Pour moi, il est un peu étrange que des orthodoxes vivant en Ukraine
ne veuillent pas être sous la juridiction de Kiev mais sous la
juridiction de Moscou...
Le
métropolite de Kiev Onuphre a refusé de rencontrer les deux
exarques du Patriarcat œcuménique et semble aller de pair avec le
Patriarcat de Moscou. S’il s’en tient à cela son poste sera
remplacé ? Comment les paroisses qui sont présentement sous sa
juridiction seront-elles transférées dans la nouvelle Eglise
autocéphale ?
Le
Patriarcat œcuménique envoyé en Ukraine deux exarques pour mener
un dialogue constructif entre les différentes entités ecclésiales
au sein de l’Orthodoxie ukrainienne profondément divisée afin de
restaurer l’unité du corps ecclésial. Nous regrettons
profondément que les hiérarques relevant du Patriarcat de Moscou
rejette totalement tout dialogue et toute rencontre avec eux. Cela
peut indiquer leur refus de trouver une solution raisonnable pour
remédier au schisme ecclésial en Ukraine. Sans aucun doute,
derrière ces agissements sont des ambitions politiques dictées non
pas à Kiev mais au Kremlin, alors qu’il y a un danger non
seulement de faire accroitre le schisme en Ukraine, mais aussi de
contribuer à la fragmentation de l’Orthodoxie. Il est donc du
devoir du Patriarcat œcuménique de veiller afin de ne pas perdre
cette unité. Nous espérons que nos frères du Patriarcat de Moscou
retrouvent rapidement la raison et entrent en dialogue avec eux, de
même qu’avec les représentants des Églises schismatiques, afin
de trouver une solution et de restaurer la canonicité ecclésiale en
Ukraine.
Nombreux
sont ceux qui affirment que le nouvel ordre des choses qui suivra
sera probablement accompagné de réactions immédiates combinées à
la guerre dans les provinces orientales de l’Ukraine. Le Patriarcat
œcuménique peut-il veiller à ce que tout se passe bien et dans le
calme ?
Il
est inacceptable de maintenir pendant plus d’une génération des
millions de chrétiens orthodoxes dans le schisme. Quiconque menace
le Patriarcat œcuménique d’effusion de sang, de rébellion et de
guerre civile ne sert pas le bien et l’unité de l’Église, mais
encourage la division et le schisme.
Le
schisme des Églises d’Orient et d’Occident est survenu
principalement pour des raisons dogmatiques. Le Patriarcat de Moscou
s’y réfère fortement concernant la question ukrainienne.
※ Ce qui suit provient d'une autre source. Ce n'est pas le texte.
(** C2: a plain wordlist whose non-blank lines all fully match the
    line pattern after trimming parses to one word per non-blank
    line, in file order; the word at position [i] of the result has
    index [i], so the indices are 0..N-1 for N non-blank lines. *)
Theorem parse_plain_indices (lines : list str) (p : path) :
  (forall l, In l lines -> strip l <> [] ->
             fullmatch (_line_pattern PLAIN) (strip l) <> None) ->
  exists ws,
    parse PLAIN lines p = Ok ws
    /\ length ws = length (remove_blank lines)
    /\ map word ws = map strip (remove_blank lines)
    /\ map index ws = seq 0 (length (remove_blank lines))
    /\ forall i w, nth_error ws i = Some w -> index w = i.
Proof.
  intros Hvalid.
  assert (Hok : forall l, In l lines -> ~ rejected PLAIN l)
    by (intros l Hin; apply plain_matches_not_rejected, Hvalid, Hin).
  exists (number_from 0 (map strip (remove_blank lines))).
  unfold parse. rewrite parse_lines_accepts by exact Hok.
  rewrite accepted_texts_PLAIN by exact Hok. cbn [app length].
  rewrite number_from_length, number_from_word, number_from_index.
  rewrite length_map. repeat split.
  intros i w H. apply number_from_nth in H. exact H.
Qed.

(** C4: under [dicelist-eff] the line [42  correct] parses to the
    single word [correct]; a line that trims to decimal digits only
    fully matches the line pattern with an empty captured word, which
    the word pattern rejects, and parsing fails with [Invalid word '']
    at that line; the line [42  ] is such a line. *)
Theorem parse_dicelist_examples (p : path) :
  parse DICELIST_EFF [lit "42  correct"] p = Ok [mkWord (lit "correct") 0]
  /\ (forall line,
        strip line <> [] -> forallb isdecimal (strip line) = true ->
        fullmatch (_line_pattern DICELIST_EFF) (strip line)
        = Some [("word"%string, [])]
        /\ fullmatch VALID_WORD_PATTERN [] = None
        /\ parse DICELIST_EFF [line] p
           = Raise (InvalidWordlist (lit "Invalid word ''") 1 p
                      DICELIST_EFF))
  /\ strip (lit "42  ") = lit "42"
  /\ parse DICELIST_EFF [lit "42  "] p
     = Raise (InvalidWordlist (lit "Invalid word ''") 1 p DICELIST_EFF).
Proof.
  split; [reflexivity|]. split; [|split; reflexivity].
  intros line Hne Hd.
  pose proof (dicelist_digits_only Hne Hd) as Hm.
  split; [exact Hm|]. split; [reflexivity|].
  unfold parse. rewrite parse_lines_step. unfold line_result.
  destruct (strip line) as [|c s]; [congruence|].
  rewrite Hm. reflexivity.
Qed.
Qu’est-ce que cela signifie et cela est-il justifié?
Vous
avez raison de rappeler que la principale raison de la division entre
l’Orient et l’Occident était purement dogmatique. En raison de
l’ajout du Filioque
au symbole de la foi, les Grecs accusèrent les Latins d’avoir
introduit une nouveauté dans la foi. Ce n’est pas le cas de
l’Ukraine.
Les
gens peuvent comprendre que le schisme ecclésial en Ukraine n’est
pas dû à un problème théologique, mais un problème canonique. Il
n’est pas juste d’accuser qui qui ce soit d’hérétique et de
faire des menaces comme quoi l’octroi de l’autocéphalie créerait
un schisme encore plus grand que celui de 1054.